— REQUIRED ACTION —
Look below for the line that contains "- destruct (hd", then copy it and each following line exactly, through and including the line that contains "rewrite list.Forall_forall in".

— SUPPLIED INFORMATION —
◇ ◇ ◇ ◇ ◇ ◇ ◇
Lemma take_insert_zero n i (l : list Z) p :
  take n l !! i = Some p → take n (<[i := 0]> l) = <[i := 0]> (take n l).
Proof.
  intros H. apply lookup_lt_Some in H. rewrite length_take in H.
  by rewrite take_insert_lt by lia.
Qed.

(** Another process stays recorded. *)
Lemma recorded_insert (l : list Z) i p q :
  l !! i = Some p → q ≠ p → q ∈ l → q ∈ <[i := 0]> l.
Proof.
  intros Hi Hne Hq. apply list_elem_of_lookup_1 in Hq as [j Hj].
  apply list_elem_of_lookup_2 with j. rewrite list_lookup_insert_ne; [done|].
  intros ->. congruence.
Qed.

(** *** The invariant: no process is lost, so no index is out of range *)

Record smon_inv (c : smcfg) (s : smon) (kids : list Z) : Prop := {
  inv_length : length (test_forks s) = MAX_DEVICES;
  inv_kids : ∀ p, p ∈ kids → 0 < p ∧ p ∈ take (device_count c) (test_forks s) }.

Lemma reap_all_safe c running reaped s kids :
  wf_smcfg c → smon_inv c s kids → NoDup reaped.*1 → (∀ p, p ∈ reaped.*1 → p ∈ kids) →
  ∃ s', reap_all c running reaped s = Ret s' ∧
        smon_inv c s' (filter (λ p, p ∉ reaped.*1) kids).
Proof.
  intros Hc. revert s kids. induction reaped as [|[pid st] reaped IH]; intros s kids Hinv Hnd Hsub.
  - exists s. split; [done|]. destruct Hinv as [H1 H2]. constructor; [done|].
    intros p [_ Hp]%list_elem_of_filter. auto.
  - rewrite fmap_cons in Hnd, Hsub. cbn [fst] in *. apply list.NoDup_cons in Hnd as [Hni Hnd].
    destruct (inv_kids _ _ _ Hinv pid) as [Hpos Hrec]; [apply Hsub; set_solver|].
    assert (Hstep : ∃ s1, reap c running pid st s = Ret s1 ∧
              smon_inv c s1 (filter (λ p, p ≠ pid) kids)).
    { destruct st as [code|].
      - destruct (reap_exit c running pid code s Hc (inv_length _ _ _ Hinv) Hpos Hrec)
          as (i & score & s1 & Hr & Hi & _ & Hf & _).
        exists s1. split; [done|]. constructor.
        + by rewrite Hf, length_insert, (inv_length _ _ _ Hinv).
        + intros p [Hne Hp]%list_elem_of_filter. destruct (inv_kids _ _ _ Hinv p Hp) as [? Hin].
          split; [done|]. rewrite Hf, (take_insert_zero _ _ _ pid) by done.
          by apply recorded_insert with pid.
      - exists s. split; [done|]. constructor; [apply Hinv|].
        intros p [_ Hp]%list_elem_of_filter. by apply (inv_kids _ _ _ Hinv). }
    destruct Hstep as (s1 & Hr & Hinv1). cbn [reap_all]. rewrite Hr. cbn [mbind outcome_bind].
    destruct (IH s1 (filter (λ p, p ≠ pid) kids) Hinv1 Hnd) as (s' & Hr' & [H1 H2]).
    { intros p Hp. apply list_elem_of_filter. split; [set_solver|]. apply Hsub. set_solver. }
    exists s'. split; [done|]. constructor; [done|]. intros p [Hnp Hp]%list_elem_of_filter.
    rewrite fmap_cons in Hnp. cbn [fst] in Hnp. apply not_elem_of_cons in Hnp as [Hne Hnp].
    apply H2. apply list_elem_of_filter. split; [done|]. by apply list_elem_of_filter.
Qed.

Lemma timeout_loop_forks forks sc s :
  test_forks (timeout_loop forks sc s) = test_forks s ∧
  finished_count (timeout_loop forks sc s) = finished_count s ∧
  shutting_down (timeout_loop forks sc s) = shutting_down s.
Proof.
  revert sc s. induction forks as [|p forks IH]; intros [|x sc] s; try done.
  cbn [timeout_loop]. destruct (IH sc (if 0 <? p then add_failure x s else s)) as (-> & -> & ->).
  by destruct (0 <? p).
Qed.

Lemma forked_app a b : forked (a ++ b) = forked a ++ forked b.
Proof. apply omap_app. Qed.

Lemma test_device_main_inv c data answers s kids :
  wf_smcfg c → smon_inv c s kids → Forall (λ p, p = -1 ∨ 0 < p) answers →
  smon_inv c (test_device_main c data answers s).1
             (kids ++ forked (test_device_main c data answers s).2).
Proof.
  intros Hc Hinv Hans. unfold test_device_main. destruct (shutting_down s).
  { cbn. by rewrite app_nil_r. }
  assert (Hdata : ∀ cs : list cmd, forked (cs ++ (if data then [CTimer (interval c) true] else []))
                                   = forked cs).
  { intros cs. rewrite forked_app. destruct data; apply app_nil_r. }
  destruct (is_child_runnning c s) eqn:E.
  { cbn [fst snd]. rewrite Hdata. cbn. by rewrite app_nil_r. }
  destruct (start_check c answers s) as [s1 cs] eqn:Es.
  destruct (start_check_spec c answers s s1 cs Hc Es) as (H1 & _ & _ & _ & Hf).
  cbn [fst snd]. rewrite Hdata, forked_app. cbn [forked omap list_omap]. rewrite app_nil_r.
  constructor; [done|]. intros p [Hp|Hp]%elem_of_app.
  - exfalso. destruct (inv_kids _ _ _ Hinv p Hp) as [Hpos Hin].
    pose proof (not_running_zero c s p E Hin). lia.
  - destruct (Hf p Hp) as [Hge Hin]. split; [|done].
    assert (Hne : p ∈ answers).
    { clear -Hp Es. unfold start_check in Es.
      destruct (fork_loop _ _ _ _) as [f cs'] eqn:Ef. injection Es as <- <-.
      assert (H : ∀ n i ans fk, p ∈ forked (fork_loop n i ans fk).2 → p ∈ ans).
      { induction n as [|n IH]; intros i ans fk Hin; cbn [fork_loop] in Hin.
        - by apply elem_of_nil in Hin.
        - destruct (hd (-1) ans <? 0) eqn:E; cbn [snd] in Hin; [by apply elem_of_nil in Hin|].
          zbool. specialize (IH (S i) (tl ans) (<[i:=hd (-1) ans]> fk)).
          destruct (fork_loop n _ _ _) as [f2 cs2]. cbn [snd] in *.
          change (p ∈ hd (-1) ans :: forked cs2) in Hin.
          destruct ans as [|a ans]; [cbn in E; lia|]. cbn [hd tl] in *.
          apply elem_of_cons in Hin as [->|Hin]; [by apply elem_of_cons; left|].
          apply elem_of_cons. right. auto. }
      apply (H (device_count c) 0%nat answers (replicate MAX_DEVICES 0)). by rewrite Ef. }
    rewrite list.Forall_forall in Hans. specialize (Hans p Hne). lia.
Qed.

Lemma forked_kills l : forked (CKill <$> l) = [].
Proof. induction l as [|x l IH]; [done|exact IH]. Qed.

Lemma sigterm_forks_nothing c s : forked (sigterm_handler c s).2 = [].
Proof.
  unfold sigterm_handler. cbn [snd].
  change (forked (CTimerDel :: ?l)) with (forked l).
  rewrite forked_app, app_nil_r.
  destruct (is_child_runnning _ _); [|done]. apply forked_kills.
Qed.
◇ ◇ ◇ ◇ ◇ ◇ ◇
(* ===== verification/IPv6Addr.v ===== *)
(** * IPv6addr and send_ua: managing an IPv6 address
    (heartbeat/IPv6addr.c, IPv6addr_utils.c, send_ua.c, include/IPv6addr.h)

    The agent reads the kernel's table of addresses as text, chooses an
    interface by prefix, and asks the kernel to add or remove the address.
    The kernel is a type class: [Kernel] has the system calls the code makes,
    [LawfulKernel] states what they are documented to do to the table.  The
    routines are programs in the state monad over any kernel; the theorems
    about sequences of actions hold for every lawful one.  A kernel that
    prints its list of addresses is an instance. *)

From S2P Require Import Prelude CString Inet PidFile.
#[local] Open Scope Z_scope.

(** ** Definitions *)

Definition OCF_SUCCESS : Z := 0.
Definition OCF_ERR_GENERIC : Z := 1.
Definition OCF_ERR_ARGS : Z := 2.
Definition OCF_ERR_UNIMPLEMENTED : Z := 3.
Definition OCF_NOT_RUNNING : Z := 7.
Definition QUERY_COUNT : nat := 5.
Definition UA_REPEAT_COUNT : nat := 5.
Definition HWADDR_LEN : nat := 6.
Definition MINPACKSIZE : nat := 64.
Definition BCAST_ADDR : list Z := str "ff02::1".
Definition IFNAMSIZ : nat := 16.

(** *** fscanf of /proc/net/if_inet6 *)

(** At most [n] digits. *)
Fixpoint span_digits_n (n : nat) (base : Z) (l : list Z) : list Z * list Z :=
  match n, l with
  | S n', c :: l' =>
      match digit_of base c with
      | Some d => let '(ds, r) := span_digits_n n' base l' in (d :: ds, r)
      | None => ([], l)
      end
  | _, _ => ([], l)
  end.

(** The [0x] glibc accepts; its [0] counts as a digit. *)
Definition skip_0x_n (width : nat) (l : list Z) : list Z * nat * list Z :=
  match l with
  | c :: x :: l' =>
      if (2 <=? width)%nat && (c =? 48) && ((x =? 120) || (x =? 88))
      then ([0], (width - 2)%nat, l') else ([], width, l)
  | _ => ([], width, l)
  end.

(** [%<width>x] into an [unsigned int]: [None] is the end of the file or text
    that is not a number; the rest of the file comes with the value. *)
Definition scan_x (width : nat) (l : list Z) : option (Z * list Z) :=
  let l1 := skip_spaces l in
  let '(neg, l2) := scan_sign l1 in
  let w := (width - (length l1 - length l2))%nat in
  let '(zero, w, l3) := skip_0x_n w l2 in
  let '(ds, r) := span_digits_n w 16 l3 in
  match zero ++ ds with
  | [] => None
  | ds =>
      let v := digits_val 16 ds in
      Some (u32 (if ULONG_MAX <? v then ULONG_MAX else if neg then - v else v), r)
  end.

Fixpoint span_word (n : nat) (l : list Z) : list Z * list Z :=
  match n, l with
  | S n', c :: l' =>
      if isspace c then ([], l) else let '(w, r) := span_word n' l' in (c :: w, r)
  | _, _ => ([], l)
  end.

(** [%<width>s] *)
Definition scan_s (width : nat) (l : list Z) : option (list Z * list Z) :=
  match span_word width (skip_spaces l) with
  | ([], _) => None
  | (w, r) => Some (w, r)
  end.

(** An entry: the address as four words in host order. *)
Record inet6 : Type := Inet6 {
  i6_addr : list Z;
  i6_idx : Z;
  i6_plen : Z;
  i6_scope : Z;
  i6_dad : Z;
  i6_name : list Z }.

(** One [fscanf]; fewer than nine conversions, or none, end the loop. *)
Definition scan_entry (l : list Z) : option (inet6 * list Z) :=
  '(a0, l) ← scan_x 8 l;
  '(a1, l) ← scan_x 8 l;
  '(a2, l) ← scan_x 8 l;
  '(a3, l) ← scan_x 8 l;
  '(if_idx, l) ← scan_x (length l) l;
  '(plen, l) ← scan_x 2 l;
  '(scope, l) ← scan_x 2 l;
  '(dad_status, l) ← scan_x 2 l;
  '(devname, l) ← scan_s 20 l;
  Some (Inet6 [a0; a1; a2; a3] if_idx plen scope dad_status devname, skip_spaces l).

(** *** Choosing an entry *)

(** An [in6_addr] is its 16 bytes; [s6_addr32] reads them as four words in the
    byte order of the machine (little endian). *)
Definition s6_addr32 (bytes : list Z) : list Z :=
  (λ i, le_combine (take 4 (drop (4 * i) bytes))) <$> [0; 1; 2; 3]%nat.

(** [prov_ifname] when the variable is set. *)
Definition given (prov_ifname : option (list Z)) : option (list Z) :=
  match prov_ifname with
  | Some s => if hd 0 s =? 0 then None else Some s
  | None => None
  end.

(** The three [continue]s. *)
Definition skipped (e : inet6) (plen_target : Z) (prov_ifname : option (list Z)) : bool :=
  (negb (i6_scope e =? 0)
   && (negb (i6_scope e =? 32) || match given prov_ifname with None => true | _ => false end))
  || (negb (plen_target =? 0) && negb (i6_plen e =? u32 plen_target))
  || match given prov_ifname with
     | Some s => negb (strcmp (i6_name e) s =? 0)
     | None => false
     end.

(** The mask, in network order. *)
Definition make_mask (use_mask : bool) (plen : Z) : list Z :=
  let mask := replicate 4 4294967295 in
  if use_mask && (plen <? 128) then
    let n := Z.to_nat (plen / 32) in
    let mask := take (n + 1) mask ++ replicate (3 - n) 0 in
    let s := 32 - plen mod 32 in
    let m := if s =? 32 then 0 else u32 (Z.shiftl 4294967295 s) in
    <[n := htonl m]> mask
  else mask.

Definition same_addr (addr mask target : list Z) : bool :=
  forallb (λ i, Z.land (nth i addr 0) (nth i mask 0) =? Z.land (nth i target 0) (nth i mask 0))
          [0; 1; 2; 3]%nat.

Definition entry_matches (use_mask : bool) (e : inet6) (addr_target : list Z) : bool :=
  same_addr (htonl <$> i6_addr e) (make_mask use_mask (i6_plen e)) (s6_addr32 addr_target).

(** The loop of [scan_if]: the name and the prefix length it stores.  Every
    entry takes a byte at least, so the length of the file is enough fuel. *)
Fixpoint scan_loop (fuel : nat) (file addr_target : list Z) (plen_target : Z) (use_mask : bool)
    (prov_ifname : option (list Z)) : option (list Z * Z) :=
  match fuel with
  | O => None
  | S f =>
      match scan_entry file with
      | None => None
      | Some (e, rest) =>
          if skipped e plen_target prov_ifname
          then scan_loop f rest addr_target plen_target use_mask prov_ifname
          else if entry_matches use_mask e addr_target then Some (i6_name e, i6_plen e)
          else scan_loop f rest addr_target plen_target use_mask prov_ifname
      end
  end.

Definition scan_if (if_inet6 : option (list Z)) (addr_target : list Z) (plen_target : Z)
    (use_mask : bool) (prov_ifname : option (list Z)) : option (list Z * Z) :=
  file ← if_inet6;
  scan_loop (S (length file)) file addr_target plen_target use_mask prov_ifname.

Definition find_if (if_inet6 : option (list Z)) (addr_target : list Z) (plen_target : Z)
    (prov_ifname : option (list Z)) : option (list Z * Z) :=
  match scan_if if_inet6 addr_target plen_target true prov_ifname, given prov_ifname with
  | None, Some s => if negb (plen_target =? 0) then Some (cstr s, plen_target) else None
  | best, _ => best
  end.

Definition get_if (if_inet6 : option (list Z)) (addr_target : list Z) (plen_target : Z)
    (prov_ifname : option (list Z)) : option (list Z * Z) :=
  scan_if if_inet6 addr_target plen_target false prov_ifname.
◇ ◇ ◇ ◇ ◇ ◇ ◇
— THE COMPLETED TASK —
        - destruct (hd (-1) ans <? 0) eqn:E; cbn [snd] in Hin; [by apply elem_of_nil in Hin|].
          zbool. specialize (IH (S i) (tl ans) (<[i:=hd (-1) ans]> fk)).
          destruct (fork_loop n _ _ _) as [f2 cs2]. cbn [snd] in *.
          change (p ∈ hd (-1) ans :: forked cs2) in Hin.
          destruct ans as [|a ans]; [cbn in E; lia|]. cbn [hd tl] in *.
          apply elem_of_cons in Hin as [->|Hin]; [by apply elem_of_cons; left|].
          apply elem_of_cons. right. auto. }
      apply (H (device_count c) 0%nat answers (replicate MAX_DEVICES 0)). by rewrite Ef. }
    rewrite list.Forall_forall in Hans. specialize (Hans p Hne). lia.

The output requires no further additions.